**Task description:**
Return all entries below exactly. Skip nothing.
[Data for this exercise]
(** * AutoPVCBB: the DocX -> LaTeX transformation pipeline

    A shallow embedding of the conversion core of the repository
    (utils.py, latex_generator.py, converter.py, text_corrector.py,
    config.py) and the properties of its specification.

    Conventions of the embedding.
    - A Python [str] is a list of Unicode code points ([list N]); string
      constants of the source are written [u "..."], the UTF-8 decoding of
      a literal.
    - The parts of the Python runtime that are tables of the Unicode
      standard or library engines ([str.upper], [\d], [re.sub], [pathlib])
      are the fields of the class [Runtime]; the code is embedded over any
      instance, and [Latin1] is an instance to run examples with.
    - A Python exception that the code lets escape is the [Raise] result
      of the error monad [result].
    - A Python [float] is a primitive binary64 float.
    - Paragraph objects are shared and mutated in place (the correction
      pass rewrites run texts of paragraphs referenced by elements), so
      elements hold the index of their paragraph in [doc.paragraphs] and
      the paragraphs live in a store. *)

From Stdlib Require Import ZArith NArith Bool Lia Ascii String DecimalString.
From Stdlib Require Import Floats.PrimFloat Floats.SpecFloat Floats.FloatOps.
From Stdlib Require Import Floats.FloatAxioms.
From Stdlib Require Import List.
Import ListNotations.

Set Warnings "-inexact-float".
Local Open Scope list_scope.

(* ================================================================= *)
(** ** Python values: exceptions, strings *)

Inductive exn : Set :=
| IndexError
| UnboundLocalError
| ValueError
| ZeroDivisionError
| OverflowError
| ReError.

Inductive result (A : Type) : Type :=
| Ok (a : A)
| Raise (e : exn).
Arguments Ok {A} a.
Arguments Raise {A} e.

Definition bind {A B : Type} (m : result A) (k : A -> result B) : result B :=
  match m with
  | Ok a => k a
  | Raise e => Raise e
  end.

Notation "x <- m ;; k" := (bind m (fun x => k))
  (at level 61, m at next level, right associativity).
Notation "' p <- m ;; k" := (bind m (fun x => match x with p => k end))
  (at level 61, p pattern, m at next level, right associativity).

(** A [for] loop whose body may raise: the state is threaded through the
    items from left to right and the first exception ends the loop. *)
Fixpoint for_each {S A : Type} (body : S -> A -> result S) (items : list A)
         (s : S) : result S :=
  match items with
  | [] => Ok s
  | x :: items' => s' <- body s x ;; for_each body items' s'
  end.

Module Py.

(** A character is a Unicode code point. *)
Definition char := N.
Definition str := list char.

(** UTF-8 decoding of a literal of the development. *)
Fixpoint utf8_decode (pending : nat) (acc : N) (bs : list N) : str :=
  match bs with
  | [] => []
  | b :: bs' =>
      match pending with
      | O =>
          if (b <? 128)%N then b :: utf8_decode 0 0%N bs'
          else if (b <? 224)%N then utf8_decode 1 (b - 192)%N bs'
          else if (b <? 240)%N then utf8_decode 2 (b - 224)%N bs'
          else utf8_decode 3 (b - 240)%N bs'
      | S O => (acc * 64 + (b - 128))%N :: utf8_decode 0 0%N bs'
      | S k => utf8_decode k (acc * 64 + (b - 128))%N bs'
      end
  end.

Definition u (s : string) : str :=
  utf8_decode 0 0%N (map N_of_ascii (list_ascii_of_string s)).

(** The line feed, written [\n] in the source. *)
Definition nl : str := [10%N].

Definition chr_eqb (a b : char) : bool := N.eqb a b.
Arguments chr_eqb (a b)%_N.

Fixpoint str_eqb (a b : str) : bool :=
  match a, b with
  | [], [] => true
  | x :: a', y :: b' => chr_eqb x y && str_eqb a' b'
  | _, _ => false
  end.

(** [t.startswith(p)] *)
Fixpoint startswith (p t : str) : bool :=
  match p, t with
  | [], _ => true
  | x :: p', y :: t' => chr_eqb x y && startswith p' t'
  | _ :: _, [] => false
  end.

(** [t.endswith(p)] *)
Definition endswith (p t : str) : bool := startswith (rev p) (rev t).

(** [sub in t] *)
Fixpoint contains (sub t : str) : bool :=
  startswith sub t ||
  match t with
  | [] => false
  | _ :: t' => contains sub t'
  end.

(** [c in t] for a character. *)
Definition mem (c : char) (t : str) : bool := existsb (chr_eqb c) t.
[/Data for this exercise]
**Your response:**
(** * AutoPVCBB: the DocX -> LaTeX transformation pipeline

    A shallow embedding of the conversion core of the repository
    (utils.py, latex_generator.py, converter.py, text_corrector.py,
    config.py) and the properties of its specification.

    Conventions of the embedding.
    - A Python [str] is a list of Unicode code points ([list N]); string
      constants of the source are written [u "..."], the UTF-8 decoding of
      a literal.
    - The parts of the Python runtime that are tables of the Unicode
      standard or library engines ([str.upper], [\d], [re.sub], [pathlib])
      are the fields of the class [Runtime]; the code is embedded over any
      instance, and [Latin1] is an instance to run examples with.
    - A Python exception that the code lets escape is the [Raise] result
      of the error monad [result].
    - A Python [float] is a primitive binary64 float.
    - Paragraph objects are shared and mutated in place (the correction
      pass rewrites run texts of paragraphs referenced by elements), so
      elements hold the index of their paragraph in [doc.paragraphs] and
      the paragraphs live in a store. *)

From Stdlib Require Import ZArith NArith Bool Lia Ascii String DecimalString.
From Stdlib Require Import Floats.PrimFloat Floats.SpecFloat Floats.FloatOps.
From Stdlib Require Import Floats.FloatAxioms.
From Stdlib Require Import List.
Import ListNotations.

Set Warnings "-inexact-float".
Local Open Scope list_scope.

(* ================================================================= *)
(** ** Python values: exceptions, strings *)

Inductive exn : Set :=
| IndexError
| UnboundLocalError
| ValueError
| ZeroDivisionError
| OverflowError
| ReError.

Inductive result (A : Type) : Type :=
| Ok (a : A)
| Raise (e : exn).
Arguments Ok {A} a.
Arguments Raise {A} e.

Definition bind {A B : Type} (m : result A) (k : A -> result B) : result B :=
  match m with
  | Ok a => k a
  | Raise e => Raise e
  end.

Notation "x <- m ;; k" := (bind m (fun x => k))
  (at level 61, m at next level, right associativity).
Notation "' p <- m ;; k" := (bind m (fun x => match x with p => k end))
  (at level 61, p pattern, m at next level, right associativity).

(** A [for] loop whose body may raise: the state is threaded through the
    items from left to right and the first exception ends the loop. *)
Fixpoint for_each {S A : Type} (body : S -> A -> result S) (items : list A)
         (s : S) : result S :=
  match items with
  | [] => Ok s
  | x :: items' => s' <- body s x ;; for_each body items' s'
  end.

Module Py.

(** A character is a Unicode code point. *)
Definition char := N.
Definition str := list char.

(** UTF-8 decoding of a literal of the development. *)
Fixpoint utf8_decode (pending : nat) (acc : N) (bs : list N) : str :=
  match bs with
  | [] => []
  | b :: bs' =>
      match pending with
      | O =>
          if (b <? 128)%N then b :: utf8_decode 0 0%N bs'
          else if (b <? 224)%N then utf8_decode 1 (b - 192)%N bs'
          else if (b <? 240)%N then utf8_decode 2 (b - 224)%N bs'
          else utf8_decode 3 (b - 240)%N bs'
      | S O => (acc * 64 + (b - 128))%N :: utf8_decode 0 0%N bs'
      | S k => utf8_decode k (acc * 64 + (b - 128))%N bs'
      end
  end.

Definition u (s : string) : str :=
  utf8_decode 0 0%N (map N_of_ascii (list_ascii_of_string s)).

(** The line feed, written [\n] in the source. *)
Definition nl : str := [10%N].

Definition chr_eqb (a b : char) : bool := N.eqb a b.
Arguments chr_eqb (a b)%_N.

Fixpoint str_eqb (a b : str) : bool :=
  match a, b with
  | [], [] => true
  | x :: a', y :: b' => chr_eqb x y && str_eqb a' b'
  | _, _ => false
  end.

(** [t.startswith(p)] *)
Fixpoint startswith (p t : str) : bool :=
  match p, t with
  | [], _ => true
  | x :: p', y :: t' => chr_eqb x y && startswith p' t'
  | _ :: _, [] => false
  end.

(** [t.endswith(p)] *)
Definition endswith (p t : str) : bool := startswith (rev p) (rev t).

(** [sub in t] *)
Fixpoint contains (sub t : str) : bool :=
  startswith sub t ||
  match t with
  | [] => false
  | _ :: t' => contains sub t'
  end.

(** [c in t] for a character. *)
Definition mem (c : char) (t : str) : bool := existsb (chr_eqb c) t.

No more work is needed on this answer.